(** * ipfs-search: existing-item reconciliation and the queue worker

    A shallow embedding of [crawler/existing_item.go] (the reference merge,
    the conditional index write, the crawl decision) and of
    [queue/worker.go] (the per-message acknowledge/reject protocol with
    panic containment, and the consumption loop), with the properties the
    specification states about them. *)

From stdpp Require Import base strings list gmap.

Open Scope string_scope.
Open Scope list_scope.

(** ** Go values shared by both packages *)

(** A non-nil value of Go's interface type [error]: its dynamic type and
    the text its [Error()] method returns.  A Go [error] that may be nil
    is an [option error]. *)
Record error := mkError { dyn_type : string; Error : string }.

(** [errors.New(text)] *)
Definition errors_New (text : string) : error :=
  {| dyn_type := "*errors.errorString"; Error := text |}.

(** A [context.Context].  Both packages only hand it on to their
    collaborators; the worker's [select] on [ctx.Done()] is driven by the
    schedule given to [queue.Work]. *)
Record Context := { ctx_id : nat }.

(** A Go slice [[]A]: [None] is the nil slice, [Some []] the empty non-nil
    one.  The code under study tells the two apart. *)
Definition slice (A : Type) : Type := option (list A).

(** The entries of a slice, in order: none for a nil slice. *)
Definition elements_of {A : Type} (s : slice A) : list A := default [] s.

(** ** Package indexer: the interface the crawler consumes *)
Module indexer.

(** [indexer.Reference] *)
Record Reference := { Name : string; ParentHash : string }.

(** A value stored in the [metadata] mapping handed to [IndexItem]. *)
Inductive property :=
| PReferences (rs : slice Reference)
| PString (s : string).

(** Modelled from the spec: the interface [indexer.Indexer] is declared
    outside the files at hand.  [GetReferences] yields the references
    (possibly nil), the item type and an error; [IndexItem] yields the
    error of the write. *)
Record Indexer := {
  IndexItem : Context -> string -> string -> gmap string property -> option error;
  GetReferences : Context -> string -> slice Reference * string * option error
}.

End indexer.

(** ** Package crawler: existing items *)
Module crawler.

Import indexer.

(** Modelled from the spec: the struct [Indexable] is declared outside
    the files at hand; these are the fields the code reads. *)
Record Indexable := {
  Hash : string;
  Name : string;
  ParentHash : string;
  Indexer : indexer.Indexer
}.

(** [type existingItem struct].  The embedded [*Indexable] is the field
    [indexable]; the Go field [exists] is [exists_]. *)
Record existingItem := {
  indexable : Indexable;
  exists_ : bool;
  references : slice Reference;
  itemType : string
}.

(** [metadata], a [map[string]interface{}] *)
Abbreviation metadata := (gmap string property).

(** One call of [Indexer.IndexItem], as the index saw it. *)
Record IndexItemCall := {
  call_itemType : string;
  call_hash : string;
  call_properties : metadata
}.

(** What the crawler's effects touch: the clock read by [nowISO()] and
    the writes made to the index, oldest first. *)
Record World := {
  clock : string;
  writes : list IndexItemCall
}.

(** Modelled from the spec: [nowISO()] is declared outside the files at
    hand; it renders the current time as an ISO-8601 string. *)
Definition nowISO (w : World) : string := clock w.

(** The assignment [i.references = rs]. *)
Definition set_references (i : existingItem) (rs : slice Reference) : existingItem :=
  {| indexable := indexable i; exists_ := exists_ i;
     references := rs; itemType := itemType i |}.

(** The loop of [updateReferences]: is there a reference whose
    [ParentHash] is [parent]?  It stops at the first one. *)
Fixpoint parent_referenced (rs : list Reference) (parent : string) : bool :=
  match rs with
  | [] => false
  | reference :: rest =>
      if String.eqb (indexer.ParentHash reference) parent then true
      else parent_referenced rest parent
  end.

(** [func (i *existingItem) updateReferences()] *)
Definition updateReferences (i : existingItem) : existingItem :=
  match references i with
  | None =>
      (* Initialize empty references when none have been found *)
      set_references i (Some [])
  | Some rs =>
      if String.eqb (ParentHash (indexable i)) "" then
        (* No parent hash for item, not adding reference *)
        i
      else if parent_referenced rs (ParentHash (indexable i)) then
        (* Reference exists, not updating *)
        i
      else
        (* New references found, updating references *)
        set_references i
          (Some (rs ++ [ {| indexer.Name := Name (indexable i);
                            indexer.ParentHash := ParentHash (indexable i) |} ]))
  end.

(** [func (i *existingItem) updateIndex(ctx) error] *)
Definition updateIndex (i : existingItem) (ctx : Context) (w : World)
  : option error * World :=
  let properties : metadata :=
    <["last-seen" := PString (nowISO w)]>
      (<["references" := PReferences (references i)]> ∅) in
  (IndexItem (Indexer (indexable i)) ctx (itemType i) (Hash (indexable i)) properties,
   {| clock := clock w;
      writes := writes w ++ [ {| call_itemType := itemType i;
                                 call_hash := Hash (indexable i);
                                 call_properties := properties |} ] |}).

(** [func (i *existingItem) update(ctx) error].  The receiver is a
    pointer, so the item as the call left it is returned too. *)
Definition update (i : existingItem) (ctx : Context) (w : World)
  : option error * existingItem * World :=
  let i' := updateReferences i in
  if exists_ i' then
    let '(err, w') := updateIndex i' ctx w in (err, i', w')
  else (None, i', w).

(** [func (i *Indexable) getExistingItem(ctx)], which returns a pointer to
    an [existingItem] or an error. *)
Definition getExistingItem (i : Indexable) (ctx : Context) : existingItem + error :=
  let '(references, itemType, err) := GetReferences (Indexer i) ctx (Hash i) in
  match err with
  | Some e => inr e
  | None =>
      inl {| indexable := i;
             exists_ := bool_decide (references <> None);
             references := references;
             itemType := itemType |}
  end.

Section SkipPolicy.

(** The skip policy [skipItem()], a method of the embedded
    [Indexable] declared outside the files at hand. *)
Variable skipItem : Indexable -> bool.

(** [func (i *existingItem) shouldCrawl() bool] *)
Definition shouldCrawl (i : existingItem) : bool :=
  negb (skipItem (indexable i)) || negb (exists_ i).

End SkipPolicy.

End crawler.

(** ** Package queue: the worker *)
Module queue.

(** [amqp.Delivery], as far as the worker reads it. *)
Record Delivery := { DeliveryTag : N; Body : string }.

(** A value of type [interface{}] as [recover()] hands it to the deferred
    function of [Process] while the goroutine panics: the nil interface
    value, which is what a [panic(nil)] leaves to [recover()] under the
    semantics of Go 1.20 and older (from Go 1.21 on the runtime hands over
    a [*runtime.PanicNilError] instead, which is an [error]), and then the
    three cases of the type switch in [recoverPanic]: a [string], a value
    that implements [error], or a value of any other dynamic type, given
    with its [%v] rendering. *)
Inductive value :=
| VNil
| VString (x : string)
| VError (x : error)
| VOther (dyn : string) (rendered : string).

(** [fmt.Sprintf("%v", r)] *)
Definition fmt_v (r : value) : string :=
  match r with
  | VNil => "<nil>"
  | VString x => x
  | VError x => Error x
  | VOther _ rendered => rendered
  end.

(** What a message's handling does to the outside, in order: lines given
    to [log.Printf], [Ack] and [Reject] calls on a delivery, and values
    sent on a channel of errors. *)
Inductive event :=
| Logged (line : string)
| Acked (d : Delivery) (multiple : bool)
| Rejected (d : Delivery) (requeue : bool)
| Sent (ch : nat) (err : option error).

(** How a call ends: it returns, or it panics with a value. *)
Inductive outcome (A : Type) :=
| Returns (a : A)
| Panics (r : value).
Arguments Returns {A} a.
Arguments Panics {A} r.

(** A Go call with effects: from the events so far to how it ends and the
    events after it. *)
Definition M (A : Type) : Type := list event -> outcome A * list event.

#[export] Instance M_ret : MRet M := fun A a t => (Returns a, t).

#[export] Instance M_bind : MBind M := fun A B f c t =>
  match c t with
  | (Returns a, t') => f a t'
  | (Panics r, t') => (Panics r, t')
  end.

(** An effect that cannot panic. *)
Definition emit (e : event) : M unit := fun t => (Returns tt, t ++ [e]).

(** A function body run under [defer func() { if r := recover(); r != nil
    { result = on_panic(r) } }()] with a named result.  When the body
    returns, [recover()] is nil and the result stands.  When it panics with
    [r], the call to [recover()] stops the panic; if [r] is not nil the
    result is what [on_panic r] gives, and if [r] is nil the deferred
    function does nothing more and the call returns the value [named] that
    the named result holds at that moment. *)
Definition deferred_recover {A : Type}
    (body : M A) (named : A) (on_panic : value -> M A) : M A :=
  fun t =>
    match body t with
    | (Returns a, t') => (Returns a, t')
    | (Panics VNil, t') => (Returns named, t')
    | (Panics r, t') => on_panic r t'
    end.

(** [type WorkerFunc func(ctx context.Context, msg *WorkerMessage) error].
    The handler is given the delivery of the message; what it does to the
    outside, acknowledgements of its own included, is in the events it
    leaves. *)
Definition WorkerFunc : Type := Context -> Delivery -> M (option error).

(** Modelled from the spec: [Queue] and its [Consume()] are declared
    outside the files at hand.  [Consume] is the error of subscribing, if
    any; the deliveries of the stream come with the schedule of [Work]. *)
Record Queue := { Consume : option error }.

(** [type Worker struct]; [ErrChan] names the channel of errors. *)
Record Worker := {
  ErrChan : nat;
  Func : WorkerFunc;
  Queue_ : Queue
}.

(** [type WorkerMessage struct], with its two embedded pointers. *)
Record WorkerMessage := {
  worker : Worker;
  delivery : Delivery
}.

(** [log.Printf] with the line already formatted. *)
Definition log_Printf (line : string) : M unit := emit (Logged line).

(** [m.Ack(multiple)]; the error it returns is dropped by the callers. *)
Definition Ack (m : WorkerMessage) (multiple : bool) : M unit :=
  emit (Acked (delivery m) multiple).

(** [m.Reject(requeue)]; the error it returns is dropped by the callers. *)
Definition Reject (m : WorkerMessage) (requeue : bool) : M unit :=
  emit (Rejected (delivery m) requeue).

(** [ch <- err] on a channel whose receiver takes every value. *)
Definition send (ch : nat) (err : option error) : M unit := emit (Sent ch err).

(** [func (m *WorkerMessage) recoverPanic(r interface{}) (err error)] *)
Definition recoverPanic (m : WorkerMessage) (r : value) : M (option error) :=
  log_Printf ("Panic in: " +:+ Body (delivery m));;
  (* Permanently remove message from original queue *)
  Reject m false;;
  (* find out exactly what the error was and set err *)
  mret (Some match r with
             | VString x => errors_New x
             | VError x => x
             | VNil | VOther _ _ =>
                 errors_New ("Unassertable panic error: " +:+ fmt_v r)
             end).

(** The body of [Process], below its [defer]. *)
Definition Process_body (m : WorkerMessage) (ctx : Context) : M (option error) :=
  log_Printf ("Received a msg: " +:+ Body (delivery m));;
  err ← Func (worker m) ctx (delivery m);
  match err with
  | Some _ =>
      (* Don't retry *)
      Reject m false;;
      mret err
  | None =>
      (* Everything went fine, ack the message *)
      Ack m false;;
      mret err
  end.

(** [func (m *WorkerMessage) Process(ctx) (err error)].  The one call of
    the body that can panic is the handler's, and there the named result
    [err] has not been assigned yet: it is nil. *)
Definition Process (m : WorkerMessage) (ctx : Context) : M (option error) :=
  deferred_recover (Process_body m ctx) None (recoverPanic m).

(** What one [select] of the loop of [Work] takes: the context is done,
    with the error [ctx.Err()] then gives, or a delivery has arrived. *)
Inductive selected :=
| ctx_Done (err : error)
| received (msg : Delivery).

(** Where [Work] stands once the schedule is used up: waiting in its
    [select], or returned with an error. *)
Inductive work_result :=
| Consuming
| Stopped (err : error).

(** The [for { select { ... } }] of [Work]. *)
Fixpoint Work_loop (w : Worker) (ctx : Context) (schedule : list selected)
  : M work_result :=
  match schedule with
  | [] => mret Consuming
  | ctx_Done err :: _ =>
      (* Context canceled, stop processing messages *)
      mret (Stopped err)
  | received msg :: rest =>
      (* Keep going on forever *)
      let message := {| worker := w; delivery := msg |} in
      err ← Process message ctx;
      send (ErrChan w) err;;
      Work_loop w ctx rest
  end.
------------------------
Exercise prompt:
The entries above hold a line with "panic containment, and" and a later line with "(** [errors.New(text)] *)". Write out exactly those lines and all lines between, nothing more.

Answer section:
    panic containment, and the consumption loop), with the properties the
    specification states about them. *)

From stdpp Require Import base strings list gmap.

Open Scope string_scope.
Open Scope list_scope.

(** ** Go values shared by both packages *)

(** A non-nil value of Go's interface type [error]: its dynamic type and
    the text its [Error()] method returns.  A Go [error] that may be nil
    is an [option error]. *)
Record error := mkError { dyn_type : string; Error : string }.

(** [errors.New(text)] *)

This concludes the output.